The Airlines’ Policies For “Passengers Of Size” (Updated June, 2021)

by SharonKurheg

In their quest to squash more and more bodies into planes, airlines have made seats narrower and narrower. Whereas seat width 30 years ago averaged around 19 or 20 inches, nowadays it’s closer to 16-18 inches (depending upon airline and plane). Meanwhile, while the width of airline seats has been inching down, the weight of the average American has been inching up, which causes, of course, an issue for people of size – the inability to fit into some standard airline seats.

Safety regulations from the U.S. Federal Aviation Administration (FAA) mandate that passengers must be able to lower their armrests and sufficiently buckle and fasten their seat belts (but not all people can do that on all planes). And there’s no law from the U.S. Department of Transportation (DOT) regarding what airlines are required to do in the case of a passenger who can’t fit in a single seat due to his/her size. So each airline has made its own rules, some of which are better and fairer than others. As a reference, here are the rules for the major U.S. carriers:

Alaska Air

The seat width on all Alaska Airlines aircraft (armrest to armrest) is approximately 17 inches (21 inches in First Class) and the seatbelt length is approximately 46 inches. Passengers needing extra coverage may ask the flight attendant for a seatbelt extension, which adds 25 inches to the seatbelt length. Only seatbelt extensions provided by the specific aircraft operator may be used onboard. Seatbelt extensions are prohibited in Exit Rows.

The purchase of an additional seat(s) serves as a notification to Alaska Airlines of a special seating need and allows them to adequately plan for the number of seats that will be occupied on the aircraft.

After you’ve completed travel, if all Alaska Airlines flights in each direction departed with an open seat available, you’ll be eligible for a refund of the second seat.

Allegiant

The airline seats measure 17.8″ from inside of armrest to inside of armrest, their seatbelts are 40″ long and one of their seatbelt extenders will add another 21″. Passengers who are unable to lower the armrest and/or compromise any portion of adjacent seat(s) should purchase an additional ticket during the initial reservation. Two seats will be pre-assigned (at no additional charge) in order to ensure the passenger of size has two seats side-by-side. If on the date of travel, a passenger of size requests a second ticket, the agent will be unable to sell a second ticket unless two seats are available side-by-side. In the event the flight is sold out and an extra seat is unavailable, the passenger of size shall be denied travel in the interest of safety.

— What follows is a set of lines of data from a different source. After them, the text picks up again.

(** The flags that libcurl is told for an event: an error, or the directions that
    libuv reports. *)
Record told (status events flags : Z) : Prop := Told {
  told_error : status < 0 → flags = CURL_CSELECT_ERR;
  told_ready : 0 ≤ status → 0 ≤ flags < 4 ∧
    Z.testbit flags 0 = Z.testbit events 0 ∧ Z.testbit flags 1 = Z.testbit events 1
}.

Lemma land_bit x n : 0 ≤ n → Z.land x (2 ^ n) = if Z.testbit x n then 2 ^ n else 0.
Proof.
  intros Hn. apply Z.bits_inj'. intros k Hk. rewrite Z.land_spec, Z.pow2_bits_eqb by done.
  destruct (Z.testbit x n) eqn:E; rewrite ?Z.pow2_bits_eqb, ?Z.bits_0 by done;
    destruct (Z.eqb_spec n k) as [<-|]; by rewrite ?E, ?andb_false_r.
Qed.

Lemma flags_told status events : told status events (flags_of status events).
Proof.
  unfold flags_of. split; intros Hs; [by rewrite bool_decide_true|]. rewrite bool_decide_false by lia.
  assert (Z.land events UV_READABLE = if Z.testbit events 0 then 1 else 0) as -> by (by apply (land_bit events 0)).
  assert (Z.land events UV_WRITABLE = if Z.testbit events 1 then 2 else 0) as -> by (by apply (land_bit events 1)).
  by destruct (Z.testbit events 0), (Z.testbit events 1).
Qed.

(** The callback of a poll handle, for each thing that libcurl may do and answer:
    the completed transfers are handled; first, the watcher of a socket that
    libcurl has dropped is closed; any other failure ends the agent and the loop. *)
Definition event_handled (r : reactor) (p : ptr) (c : socket_context) : Prop :=
  ∀ status events, ∃ flags, told status events flags ∧ ∀ call,
  lawful (dom (known r)) (Some (socket_fd c)) (call (socket_fd c) flags) →
  ∃ code r1, drive_multi_socket (call (socket_fd c) flags) r = Some (code, r1, []) ∧
    (code = CURLM_OK → ∃ w es, check_multi_info (agent r1) = Some ((), w, es) ∧
      socket_callback call p status events r = Some ((), r1 <| agent := w |>, es)) ∧
    (code = CURLM_BAD_SOCKET → ∃ c1 w es, sockets r1 !! p = Some c1 ∧
      check_multi_info (agent r1) = Some ((), w, es) ∧
      socket_callback call p status events r =
        Some ((), r1 <| sockets ::= <[p := retired c1]> |> <| agent := w |>, es)) ∧
    (code ≠ CURLM_OK → code ≠ CURLM_BAD_SOCKET → ∃ w es,
      shutdown_message_context CURLE_RECV_ERROR (agent r1) = Some ((), w, es) ∧
      socket_callback call p status events r = Some ((), r1 <| agent := w |>, es ++ [Ev_uv_stop])).

(** The callback of the timer. *)
Definition timeout_handled (r : reactor) : Prop :=
  ∀ call, lawful (dom (known r)) None call →
  ∃ code r1, drive_multi_socket call r = Some (code, r1, []) ∧
    (code = CURLM_OK → ∃ w es, check_multi_info (agent r1) = Some ((), w, es) ∧
      on_timeout call r = Some ((), r1 <| agent := w |>, es)) ∧
    (code ≠ CURLM_OK → ∃ w es,
      shutdown_message_context CURLE_OPERATION_TIMEDOUT (agent r1) = Some ((), w, es) ∧
      on_timeout call r = Some ((), r1 <| agent := w |>, es ++ [Ev_uv_stop])).

Lemma messages_run r : reactor_ok r →
  ∃ w es, check_multi_info (agent r) = Some ((), w, es) ∧ read_messages r = Some ((), r <| agent := w |>, es).
Proof.
  intros Hr. destruct (rk_agent r Hr) as [m Ha].
  destruct (wp_total _ _ _ (wp_completions (agent r) m Ha)) as ([] & w & es & E & _).
  exists w, es. split; [done|]. apply wp_equal. unfold read_messages.
  wp_step. apply wp_live; [by apply block_running|]. wp_step. apply wp_live; [by apply block_running|].
  by eapply wp_field_run.
Qed.

Lemma end_run code r : reactor_ok r →
  ∃ w es, shutdown_message_context code (agent r) = Some ((), w, es) ∧
    end_everything code r = Some ((), r <| agent := w |>, es ++ [Ev_uv_stop]).
Proof.
  intros Hr. destruct (rk_agent r Hr) as [m Ha].
  destruct (wp_total _ _ _ (wp_shutdown_step (agent r) m code Ha)) as ([] & w & es & E & _).
  exists w, es. split; [done|]. apply wp_equal. unfold end_everything.
  wp_step. apply wp_live; [by apply block_running|]. wp_step. apply wp_live; [by apply block_running|].
  wp_step. eapply wp_field_run; [exact E|]. wp_step. apply wp_live; [by apply (block_running _ r)|]. by wp_step.
Qed.

Lemma drive_run call event_fd r : reactor_ok r → lawful (dom (known r)) event_fd call →
  ∃ code r1, drive_multi_socket call r = Some (code, r1, []) ∧ driven r [] r1 ∧
    (code = CURLM_BAD_SOCKET → ∀ fd, event_fd = Some fd → known r1 !! fd = None).
Proof.
  intros Hr Hl.
  destruct (wp_total _ _ _ (wp_drive call event_fd r Hr Hl)) as (code & r1 & es & E & -> & D & _ & Hbad & _).
  by exists code, r1.
Qed.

Allegiant’s website does not mention the possibility of a refund for the second seat.

American

American’s seatbelts are 45″ long. If a customer’s body extends more than 1 inch beyond the outermost edge of the armrest and a seat belt extension is needed, another seat is required. American encourages customers to address all seating needs when booking.
  • When you call to book, Reservations will make sure you get 2 adjacent seats at the same rate.
  • If you didn’t book an extra seat in advance, ask an airport agent to find out if 2 adjacent seats are available.
  • You may be offered a seat in a higher class of service that may provide more space; in this case, you’ll be responsible for the fare difference.
  • If accommodations can’t be made on your original flight, you can buy seats on a different flight at the same price as your original seats.

Nothing on American’s website suggests a refund for the extra seating, although asking an airport agent to see if 2 adjacent seats that are together might suggest they’ll give you a second seat for free (if available) at the gate. Or not. It’s very open-ended.

Delta

Delta’s standard Economy Seats are 17.2″ wide and feature 31-32″ on legroom. If you need more space, you can ask to be reseated next to an empty seat or pay to upgrade to First/Business class. If you want to make sure you’re comfortable, you might consider booking an additional seat. No mention is made for any refund for the extra seat.

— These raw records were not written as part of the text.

(** * Elastic Weight Consolidation (src/approach/oewc.py)

    A shallow embedding of the class [Appr]: the regularised loss
    [criterion], the Fisher estimator [compute_fisher_matrix_diag] and
    the post-task update [post_train_process], with the properties the
    specification states about them.

    Modelling conventions.
    - Tensor entries are exact rationals ([Qc]); rounding, infinities
      and not-a-number values of the float tensors are outside the
      model.  Where torch divides by zero (the mean of the estimate
      over no sample, the class-proportional weight over no class, the
      mean cross-entropy over no label) it writes nan and goes on; the
      model stops there with the outcome [NotFinite], and the state it
      returns with that outcome is the state at the division.  What
      the code computes from nan afterwards is outside the model: the
      statements about the values of the Importance Map carry the
      proviso that this outcome did not occur.
    - Tensors have rank 1: a shape is a length, and two shapes broadcast
      when they are equal or one of them is 1.
    - Python dictionaries keep insertion order: they are association
      lists, looked up by first match.
    - Exceptions keep the mutations made before they were raised: the
      stateful methods return an outcome together with the state. *)

From Stdlib Require Import String List ZArith QArith Qcanon Lia Bool Arith.
From Stdlib Require Import Permutation.
Import ListNotations.

Open Scope Z_scope.

(** ** Outcomes *)

Inductive Error : Type :=
| KeyError (n : string)
| IndexError
| RuntimeError
| ValueError
| ZeroDivisionError
| NotFinite.

Inductive Res (A : Type) : Type :=
| Ok (a : A)
| Err (e : Error).

Arguments Ok {A} a.
Arguments Err {A} e.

Delta doesn’t say how long their seatbelts are, but they will be happy to provide you with a seatbelt extender – they don’t mention how long those are either, but in the past they were a whopping 10 inches.

Frontier

Customers who are unable to lower both armrests and/or who compromise any portion of adjacent seat or aisle should book two seats prior to travel. The armrest is considered to be the definitive boundary between seats. Additionally, armrests (when fully lowered) are viewed as providing a measure of safety by restricting the seat occupant’s lateral (side-to-side) movement.

It is Frontier’s goal to ensure a safe, comfortable flight for everyone and to make every customer’s travel experience pleasant from beginning to end.

Nothing is mentioned about refunds for the extra seating.

Frontier mentions nothing about side width or length of seatbelts.

JetBlue

Unfortunately, JetBlue doesn’t specify any policy for people of size on its website. It does note that its seatbelts are 45 inches long, and it makes 25-inch extensions available onboard their aircraft.

Southwest

Southwest’s seatbelts are 39″ long and their extenders are 24″. Customers who encroach upon any part of the neighboring seat(s) may proactively purchase the needed number of seats prior to travel in order to ensure the additional seat(s) is available. The armrest is considered to be the definitive boundary between seats; the width of the narrowest and widest passenger seats (in inches) is available on their Flying Southwest page. The purchase of additional seats serves as a notification to Southwest of a special seating need, and allows them to adequately plan for the number of seats that will be occupied on the aircraft.

Passengers who were required to purchase extra seating may contact Southwest for a refund of the cost of additional seating after travel.  Customers of size who prefer not to purchase an additional seat in advance have the option of purchasing just one seat and then discussing their seating needs with the Customer Service Agent at their departure gate. If it’s determined that a second (or third) seat is needed, they will be accommodated with a complimentary additional seat, if such a seat is available.

Spirit

Spirit requires that a passenger who “encroaches on an adjacent seat area and/or is unable to sit in a single seat with the armrests lowered” must purchase an additional seat (or a “Big Front Seat”). If there aren’t any available additional seats on the plane, the passenger will be rebooked on the next flight or get a refund on his or her reservation.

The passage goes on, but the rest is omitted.